[Collected data entries]
--*--
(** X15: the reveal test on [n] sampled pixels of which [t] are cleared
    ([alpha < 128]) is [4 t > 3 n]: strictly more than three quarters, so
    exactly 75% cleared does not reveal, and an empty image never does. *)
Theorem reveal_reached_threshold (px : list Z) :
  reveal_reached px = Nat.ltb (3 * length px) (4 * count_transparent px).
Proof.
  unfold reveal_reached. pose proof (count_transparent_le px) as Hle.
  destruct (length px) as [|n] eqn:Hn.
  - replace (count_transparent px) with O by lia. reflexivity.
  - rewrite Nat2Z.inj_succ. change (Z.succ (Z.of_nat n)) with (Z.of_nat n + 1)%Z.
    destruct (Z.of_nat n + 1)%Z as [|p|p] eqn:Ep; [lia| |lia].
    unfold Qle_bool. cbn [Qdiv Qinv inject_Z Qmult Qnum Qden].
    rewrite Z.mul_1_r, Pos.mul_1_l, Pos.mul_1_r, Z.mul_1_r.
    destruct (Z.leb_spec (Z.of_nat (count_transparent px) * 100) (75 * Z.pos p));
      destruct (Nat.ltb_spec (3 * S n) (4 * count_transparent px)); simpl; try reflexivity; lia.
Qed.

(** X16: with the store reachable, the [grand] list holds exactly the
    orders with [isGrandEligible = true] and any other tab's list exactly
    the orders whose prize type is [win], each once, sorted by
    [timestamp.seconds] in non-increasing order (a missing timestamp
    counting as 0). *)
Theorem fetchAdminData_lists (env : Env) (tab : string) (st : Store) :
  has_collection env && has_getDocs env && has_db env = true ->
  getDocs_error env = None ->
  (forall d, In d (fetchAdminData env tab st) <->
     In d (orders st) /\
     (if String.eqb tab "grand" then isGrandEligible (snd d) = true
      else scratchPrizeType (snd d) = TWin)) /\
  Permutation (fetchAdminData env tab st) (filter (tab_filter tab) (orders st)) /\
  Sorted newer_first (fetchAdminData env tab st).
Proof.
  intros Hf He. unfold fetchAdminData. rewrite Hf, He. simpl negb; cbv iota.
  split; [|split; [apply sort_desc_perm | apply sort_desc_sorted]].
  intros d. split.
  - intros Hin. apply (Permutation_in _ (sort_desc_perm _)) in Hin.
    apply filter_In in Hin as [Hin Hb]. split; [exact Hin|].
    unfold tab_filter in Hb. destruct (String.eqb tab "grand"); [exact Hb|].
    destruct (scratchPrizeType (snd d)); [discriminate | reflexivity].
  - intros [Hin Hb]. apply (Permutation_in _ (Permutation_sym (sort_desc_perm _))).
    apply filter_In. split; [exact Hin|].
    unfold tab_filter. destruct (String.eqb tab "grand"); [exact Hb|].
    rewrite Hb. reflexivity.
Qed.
--*--
_What this task involves_:
Will you return exactly the lines above from the one with "counting as 0). *)" down to the one with "In d (orders st) /\", counting both as part of the range?

_Task answer_:
    counting as 0). *)
Theorem fetchAdminData_lists (env : Env) (tab : string) (st : Store) :
  has_collection env && has_getDocs env && has_db env = true ->
  getDocs_error env = None ->
  (forall d, In d (fetchAdminData env tab st) <->
     In d (orders st) /\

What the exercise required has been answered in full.